(* ===== verification/LoadCorpus.v ===== *)
(** * The load-test corpus (test/load/generate_fixtures.go)

    [run] as the documents it writes: the records of each file in their
    order. Creating the files is left out; each document goes to its file by
    [Encode] or, for the content of a submission, [Marshal]. The draws of
    math/rand/v2 are those of [Rand], in the order of the code. *)

From S2P Require Import Prelude GoStrings GoText Json JsonEncode GoTime GoJson Domain Storage Samples Sbom SbomNpm Wire ApiBodies Matcher Handlers PgColumns PgDecode ApiJson Lockfiles LockfileFixture.
From stdpp Require Import options.

(** ** base64.StdEncoding.EncodeToString *)

Definition base64_char (n : N) : string :=
  str_take 1 (str_drop (N.to_nat n) "ABCDEFGHIJKLMNOPQRSTUVWXYZabcdefghijklmnopqrstuvwxyz0123456789+/").

Fixpoint base64_encode (s : string) : string :=
  match s with
  | "" => ""
  | String a "" =>
      let x := N_of_ascii a in base64_char (x / 4) +:+ base64_char (x mod 4 * 16) +:+ "=="
  | String a (String b "") =>
      let x := N_of_ascii a in let y := N_of_ascii b in
      base64_char (x / 4) +:+ base64_char (x mod 4 * 16 + y / 16) +:+ base64_char (y mod 16 * 4) +:+ "="
  | String a (String b (String c rest)) =>
      let x := N_of_ascii a in let y := N_of_ascii b in let z := N_of_ascii c in
      base64_char (x / 4) +:+ base64_char (x mod 4 * 16 + y / 16) +:+ base64_char (y mod 16 * 4 + z / 64)
      +:+ base64_char (z mod 64) +:+ base64_encode rest
  end.

(** ** The generator *)

Record cfg := MkCfg {
  NumComponents : nat;
  NumIoCs : nat;
  NumSnapshots : nat;
  Seed : N;
  PackagesPerSBOM : Z;
}.

Definition obj (members : list (string * json)) : json := marshal_map (list_to_map members).

Definition prefixes : list string :=
  ["axios"; "lodash"; "react"; "vue"; "express"; "typescript"; "webpack";
   "babel"; "eslint"; "jest"; "rollup"; "vite"; "moment"; "uuid"; "yaml";
   "chalk"; "commander"; "fs-extra"; "glob"; "request"; "redux"; "next"].

Definition buildPackagePool (n : nat) : list string :=
  (λ i, nth (i mod length prefixes) prefixes "" +:+ "-" +:+ zero_pad 3 (Z.of_nat i)) <$> seq 0 n.

Definition lock_entry_json (pkg version : string) : json := obj [
  ("version", JString version);
  ("resolved", JString ("https://registry.npmjs.org/" +:+ pkg +:+ "/-/" +:+ pkg +:+ "-" +:+ version +:+ ".tgz"));
  ("integrity", JString "sha512-loadtestfakehash")].

Definition buildPackageLock (name : string) (packages : gmap string string) : json := obj [
  ("name", JString name); ("version", JString "1.0.0"); ("lockfileVersion", json_int 3); ("requires", JBool true);
  ("packages", marshal_map (<["" := obj [("name", JString name); ("version", JString "1.0.0")]]>
     (list_to_map ((λ '(pkg, version), ("node_modules/" +:+ pkg, lock_entry_json pkg version)) <$> map_to_list packages))))].

Section generator.
Context `{Rand}.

* * *

Instructions to follow: Search the material above for "JString". Pull out each line where it shows up.

Exercise solution:
  ("version", JString version);
  ("resolved", JString ("https://registry.npmjs.org/" +:+ pkg +:+ "/-/" +:+ pkg +:+ "-" +:+ version +:+ ".tgz"));
  ("integrity", JString "sha512-loadtestfakehash")].
  ("name", JString name); ("version", JString "1.0.0"); ("lockfileVersion", json_int 3); ("requires", JBool true);
  ("packages", marshal_map (<["" := obj [("name", JString name); ("version", JString "1.0.0")]]>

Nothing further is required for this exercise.